## WHAT IS BEING ASKED:
Using the listing below, set down each line from the line containing "ge_flags : Z;" through the line containing "Definition gdt_set_kernel_stack (addr", both ends included, exactly and with nothing added.
───── SOURCE MATERIAL
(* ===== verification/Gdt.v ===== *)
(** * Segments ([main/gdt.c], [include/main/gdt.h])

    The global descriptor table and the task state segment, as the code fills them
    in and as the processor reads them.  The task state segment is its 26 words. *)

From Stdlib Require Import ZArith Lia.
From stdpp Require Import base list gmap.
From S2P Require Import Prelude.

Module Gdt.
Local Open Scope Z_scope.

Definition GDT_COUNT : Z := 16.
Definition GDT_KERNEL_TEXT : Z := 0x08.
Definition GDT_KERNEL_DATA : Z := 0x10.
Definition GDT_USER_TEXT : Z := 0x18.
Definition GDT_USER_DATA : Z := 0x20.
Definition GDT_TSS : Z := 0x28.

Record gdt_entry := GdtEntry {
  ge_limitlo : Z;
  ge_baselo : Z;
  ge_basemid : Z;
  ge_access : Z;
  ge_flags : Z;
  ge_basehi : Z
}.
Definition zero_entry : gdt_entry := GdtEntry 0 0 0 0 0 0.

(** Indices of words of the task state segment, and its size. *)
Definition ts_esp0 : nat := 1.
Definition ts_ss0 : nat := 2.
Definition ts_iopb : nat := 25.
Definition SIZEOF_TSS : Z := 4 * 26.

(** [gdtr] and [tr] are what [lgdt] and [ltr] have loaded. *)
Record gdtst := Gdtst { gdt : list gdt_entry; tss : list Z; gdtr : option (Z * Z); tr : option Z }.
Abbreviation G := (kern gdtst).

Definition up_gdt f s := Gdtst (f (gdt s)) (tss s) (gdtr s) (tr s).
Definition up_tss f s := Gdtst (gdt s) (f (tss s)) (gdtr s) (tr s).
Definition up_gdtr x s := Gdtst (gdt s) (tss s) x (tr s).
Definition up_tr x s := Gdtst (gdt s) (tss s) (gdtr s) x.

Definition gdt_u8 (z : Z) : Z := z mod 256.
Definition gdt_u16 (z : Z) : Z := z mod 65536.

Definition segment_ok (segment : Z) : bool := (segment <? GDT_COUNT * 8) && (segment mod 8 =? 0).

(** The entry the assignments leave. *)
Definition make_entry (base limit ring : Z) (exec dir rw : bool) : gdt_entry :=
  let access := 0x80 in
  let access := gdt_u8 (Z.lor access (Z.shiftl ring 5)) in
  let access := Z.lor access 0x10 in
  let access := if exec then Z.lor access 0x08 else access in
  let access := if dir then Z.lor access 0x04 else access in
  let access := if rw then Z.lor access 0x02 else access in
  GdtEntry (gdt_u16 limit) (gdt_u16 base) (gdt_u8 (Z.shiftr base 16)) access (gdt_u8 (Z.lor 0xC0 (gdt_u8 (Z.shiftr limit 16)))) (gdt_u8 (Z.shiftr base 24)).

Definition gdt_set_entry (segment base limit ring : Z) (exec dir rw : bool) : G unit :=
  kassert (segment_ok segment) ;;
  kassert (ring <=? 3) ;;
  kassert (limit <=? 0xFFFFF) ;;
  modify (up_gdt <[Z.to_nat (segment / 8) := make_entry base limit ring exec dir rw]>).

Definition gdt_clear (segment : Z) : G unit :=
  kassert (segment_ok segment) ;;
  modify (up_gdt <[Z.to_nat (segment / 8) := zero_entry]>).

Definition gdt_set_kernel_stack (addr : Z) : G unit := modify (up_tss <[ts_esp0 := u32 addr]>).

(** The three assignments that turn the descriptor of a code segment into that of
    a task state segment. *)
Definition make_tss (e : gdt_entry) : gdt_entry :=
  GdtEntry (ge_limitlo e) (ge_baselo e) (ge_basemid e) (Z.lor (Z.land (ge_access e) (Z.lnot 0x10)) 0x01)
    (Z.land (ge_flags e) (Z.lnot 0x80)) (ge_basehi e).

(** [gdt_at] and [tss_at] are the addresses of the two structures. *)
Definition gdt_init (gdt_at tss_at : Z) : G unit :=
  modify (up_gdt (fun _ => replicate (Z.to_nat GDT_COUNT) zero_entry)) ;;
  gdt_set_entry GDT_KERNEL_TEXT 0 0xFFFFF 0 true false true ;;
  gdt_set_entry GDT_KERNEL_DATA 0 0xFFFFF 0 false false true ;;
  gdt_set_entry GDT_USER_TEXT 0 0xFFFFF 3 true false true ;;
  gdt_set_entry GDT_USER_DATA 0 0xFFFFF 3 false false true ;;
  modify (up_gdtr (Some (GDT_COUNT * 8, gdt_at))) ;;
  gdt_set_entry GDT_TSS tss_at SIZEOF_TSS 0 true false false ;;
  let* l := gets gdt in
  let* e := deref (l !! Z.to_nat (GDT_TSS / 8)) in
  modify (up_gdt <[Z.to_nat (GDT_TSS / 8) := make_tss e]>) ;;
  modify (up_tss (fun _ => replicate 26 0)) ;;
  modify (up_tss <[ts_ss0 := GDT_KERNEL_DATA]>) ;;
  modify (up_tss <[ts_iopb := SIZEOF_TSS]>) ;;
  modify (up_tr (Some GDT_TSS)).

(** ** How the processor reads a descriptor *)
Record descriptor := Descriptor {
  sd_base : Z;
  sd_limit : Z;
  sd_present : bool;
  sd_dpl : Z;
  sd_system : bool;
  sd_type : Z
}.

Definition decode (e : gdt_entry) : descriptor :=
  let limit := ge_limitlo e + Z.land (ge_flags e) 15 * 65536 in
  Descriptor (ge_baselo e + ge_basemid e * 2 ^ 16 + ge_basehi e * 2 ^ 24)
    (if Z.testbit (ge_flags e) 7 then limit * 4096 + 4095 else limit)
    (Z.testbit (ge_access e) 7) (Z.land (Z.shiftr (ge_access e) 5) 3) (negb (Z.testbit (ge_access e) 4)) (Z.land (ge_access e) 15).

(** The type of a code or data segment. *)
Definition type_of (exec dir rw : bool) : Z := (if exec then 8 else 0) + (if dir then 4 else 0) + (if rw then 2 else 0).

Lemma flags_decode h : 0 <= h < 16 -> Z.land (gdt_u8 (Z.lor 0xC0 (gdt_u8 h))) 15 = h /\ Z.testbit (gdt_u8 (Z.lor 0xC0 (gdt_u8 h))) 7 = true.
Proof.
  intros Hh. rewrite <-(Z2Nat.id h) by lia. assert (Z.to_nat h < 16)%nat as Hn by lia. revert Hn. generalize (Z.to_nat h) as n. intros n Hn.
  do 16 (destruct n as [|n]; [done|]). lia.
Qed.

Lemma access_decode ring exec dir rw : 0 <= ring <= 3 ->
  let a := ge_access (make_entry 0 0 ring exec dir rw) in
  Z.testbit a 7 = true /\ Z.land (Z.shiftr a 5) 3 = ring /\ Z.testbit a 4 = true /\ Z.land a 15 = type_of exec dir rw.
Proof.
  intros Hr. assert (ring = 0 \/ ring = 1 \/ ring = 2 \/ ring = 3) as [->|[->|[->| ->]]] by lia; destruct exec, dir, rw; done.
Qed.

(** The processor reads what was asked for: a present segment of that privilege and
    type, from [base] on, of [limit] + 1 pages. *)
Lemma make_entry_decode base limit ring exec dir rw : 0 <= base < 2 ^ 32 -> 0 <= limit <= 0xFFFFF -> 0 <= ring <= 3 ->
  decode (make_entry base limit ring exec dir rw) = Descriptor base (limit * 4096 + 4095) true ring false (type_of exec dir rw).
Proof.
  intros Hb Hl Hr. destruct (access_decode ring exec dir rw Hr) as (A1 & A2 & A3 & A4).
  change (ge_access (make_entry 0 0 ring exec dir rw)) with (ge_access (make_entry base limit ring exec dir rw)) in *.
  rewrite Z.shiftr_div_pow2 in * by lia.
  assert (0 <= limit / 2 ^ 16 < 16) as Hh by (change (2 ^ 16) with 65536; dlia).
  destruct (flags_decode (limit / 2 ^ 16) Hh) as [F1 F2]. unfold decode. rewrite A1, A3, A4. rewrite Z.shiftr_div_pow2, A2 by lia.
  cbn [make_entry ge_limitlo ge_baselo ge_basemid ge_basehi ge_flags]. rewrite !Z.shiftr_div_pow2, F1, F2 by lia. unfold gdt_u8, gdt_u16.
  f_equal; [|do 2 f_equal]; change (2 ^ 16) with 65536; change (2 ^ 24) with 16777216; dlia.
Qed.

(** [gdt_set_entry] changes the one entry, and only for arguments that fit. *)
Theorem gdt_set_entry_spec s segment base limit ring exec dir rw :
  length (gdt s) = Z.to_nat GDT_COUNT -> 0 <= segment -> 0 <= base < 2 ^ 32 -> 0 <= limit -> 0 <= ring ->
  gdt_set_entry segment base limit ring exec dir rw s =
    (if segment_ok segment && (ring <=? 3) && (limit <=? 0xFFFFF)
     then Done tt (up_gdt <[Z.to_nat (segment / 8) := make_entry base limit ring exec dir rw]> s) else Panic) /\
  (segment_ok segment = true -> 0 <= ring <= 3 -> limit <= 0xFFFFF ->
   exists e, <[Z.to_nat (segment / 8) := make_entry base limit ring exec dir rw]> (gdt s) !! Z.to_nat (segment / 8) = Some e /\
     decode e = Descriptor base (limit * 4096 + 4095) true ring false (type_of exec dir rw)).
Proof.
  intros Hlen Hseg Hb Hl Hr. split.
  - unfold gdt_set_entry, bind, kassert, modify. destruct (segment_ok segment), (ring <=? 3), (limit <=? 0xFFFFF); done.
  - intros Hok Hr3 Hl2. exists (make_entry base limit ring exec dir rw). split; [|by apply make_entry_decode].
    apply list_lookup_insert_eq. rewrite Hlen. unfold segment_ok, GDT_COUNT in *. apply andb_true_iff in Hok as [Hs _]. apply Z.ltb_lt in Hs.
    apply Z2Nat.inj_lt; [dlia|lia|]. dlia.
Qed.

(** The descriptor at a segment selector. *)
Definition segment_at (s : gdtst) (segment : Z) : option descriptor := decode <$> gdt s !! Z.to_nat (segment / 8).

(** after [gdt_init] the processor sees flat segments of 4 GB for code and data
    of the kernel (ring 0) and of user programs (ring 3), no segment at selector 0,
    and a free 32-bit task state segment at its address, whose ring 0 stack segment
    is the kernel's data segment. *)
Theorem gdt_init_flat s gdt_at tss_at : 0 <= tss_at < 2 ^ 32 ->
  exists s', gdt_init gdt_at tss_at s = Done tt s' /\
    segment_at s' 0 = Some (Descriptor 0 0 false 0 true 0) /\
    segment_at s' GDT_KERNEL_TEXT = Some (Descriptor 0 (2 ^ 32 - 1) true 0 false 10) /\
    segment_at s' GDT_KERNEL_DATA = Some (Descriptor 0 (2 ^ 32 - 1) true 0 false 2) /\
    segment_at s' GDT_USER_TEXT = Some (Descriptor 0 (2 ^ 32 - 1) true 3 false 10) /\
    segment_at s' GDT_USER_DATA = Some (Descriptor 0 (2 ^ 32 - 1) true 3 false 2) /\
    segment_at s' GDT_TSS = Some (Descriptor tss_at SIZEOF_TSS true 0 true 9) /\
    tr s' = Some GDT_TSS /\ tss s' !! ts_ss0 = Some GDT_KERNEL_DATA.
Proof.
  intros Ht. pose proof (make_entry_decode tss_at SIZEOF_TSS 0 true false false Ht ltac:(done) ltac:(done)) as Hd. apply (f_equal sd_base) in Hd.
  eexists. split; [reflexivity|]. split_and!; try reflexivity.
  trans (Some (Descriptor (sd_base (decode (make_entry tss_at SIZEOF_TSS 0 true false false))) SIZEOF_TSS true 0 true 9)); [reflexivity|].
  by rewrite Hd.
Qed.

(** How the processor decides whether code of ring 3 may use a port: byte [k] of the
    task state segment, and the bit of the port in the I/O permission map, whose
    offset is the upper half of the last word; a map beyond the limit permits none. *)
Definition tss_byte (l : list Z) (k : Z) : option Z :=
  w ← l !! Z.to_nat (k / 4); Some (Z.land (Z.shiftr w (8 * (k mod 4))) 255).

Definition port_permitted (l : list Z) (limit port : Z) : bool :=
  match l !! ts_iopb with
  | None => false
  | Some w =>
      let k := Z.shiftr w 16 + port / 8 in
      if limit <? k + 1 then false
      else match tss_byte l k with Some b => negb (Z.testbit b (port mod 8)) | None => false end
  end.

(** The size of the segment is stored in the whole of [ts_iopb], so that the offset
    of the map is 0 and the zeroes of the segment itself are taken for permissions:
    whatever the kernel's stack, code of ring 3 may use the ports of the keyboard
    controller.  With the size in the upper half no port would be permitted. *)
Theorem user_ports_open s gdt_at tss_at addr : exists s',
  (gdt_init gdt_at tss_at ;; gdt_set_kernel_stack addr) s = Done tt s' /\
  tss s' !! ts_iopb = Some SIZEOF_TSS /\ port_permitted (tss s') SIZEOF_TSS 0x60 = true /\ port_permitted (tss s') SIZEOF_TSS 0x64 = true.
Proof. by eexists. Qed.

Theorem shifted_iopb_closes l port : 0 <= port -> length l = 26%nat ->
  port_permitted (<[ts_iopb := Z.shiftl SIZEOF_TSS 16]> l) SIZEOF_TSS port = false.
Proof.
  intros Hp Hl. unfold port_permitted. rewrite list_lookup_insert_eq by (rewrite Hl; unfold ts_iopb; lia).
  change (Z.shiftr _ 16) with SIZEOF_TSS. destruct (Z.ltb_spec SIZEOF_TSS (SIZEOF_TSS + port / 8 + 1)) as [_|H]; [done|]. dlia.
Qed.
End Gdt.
──────────
## TASK SOLUTION:
  ge_flags : Z;
  ge_basehi : Z
}.
Definition zero_entry : gdt_entry := GdtEntry 0 0 0 0 0 0.

(** Indices of words of the task state segment, and its size. *)
Definition ts_esp0 : nat := 1.
Definition ts_ss0 : nat := 2.
Definition ts_iopb : nat := 25.
Definition SIZEOF_TSS : Z := 4 * 26.

(** [gdtr] and [tr] are what [lgdt] and [ltr] have loaded. *)
Record gdtst := Gdtst { gdt : list gdt_entry; tss : list Z; gdtr : option (Z * Z); tr : option Z }.
Abbreviation G := (kern gdtst).

Definition up_gdt f s := Gdtst (f (gdt s)) (tss s) (gdtr s) (tr s).
Definition up_tss f s := Gdtst (gdt s) (f (tss s)) (gdtr s) (tr s).
Definition up_gdtr x s := Gdtst (gdt s) (tss s) x (tr s).
Definition up_tr x s := Gdtst (gdt s) (tss s) (gdtr s) x.

Definition gdt_u8 (z : Z) : Z := z mod 256.
Definition gdt_u16 (z : Z) : Z := z mod 65536.

Definition segment_ok (segment : Z) : bool := (segment <? GDT_COUNT * 8) && (segment mod 8 =? 0).

(** The entry the assignments leave. *)
Definition make_entry (base limit ring : Z) (exec dir rw : bool) : gdt_entry :=
  let access := 0x80 in
  let access := gdt_u8 (Z.lor access (Z.shiftl ring 5)) in
  let access := Z.lor access 0x10 in
  let access := if exec then Z.lor access 0x08 else access in
  let access := if dir then Z.lor access 0x04 else access in
  let access := if rw then Z.lor access 0x02 else access in
  GdtEntry (gdt_u16 limit) (gdt_u16 base) (gdt_u8 (Z.shiftr base 16)) access (gdt_u8 (Z.lor 0xC0 (gdt_u8 (Z.shiftr limit 16)))) (gdt_u8 (Z.shiftr base 24)).

Definition gdt_set_entry (segment base limit ring : Z) (exec dir rw : bool) : G unit :=
  kassert (segment_ok segment) ;;
  kassert (ring <=? 3) ;;
  kassert (limit <=? 0xFFFFF) ;;
  modify (up_gdt <[Z.to_nat (segment / 8) := make_entry base limit ring exec dir rw]>).

Definition gdt_clear (segment : Z) : G unit :=
  kassert (segment_ok segment) ;;
  modify (up_gdt <[Z.to_nat (segment / 8) := zero_entry]>).

Definition gdt_set_kernel_stack (addr : Z) : G unit := modify (up_tss <[ts_esp0 := u32 addr]>).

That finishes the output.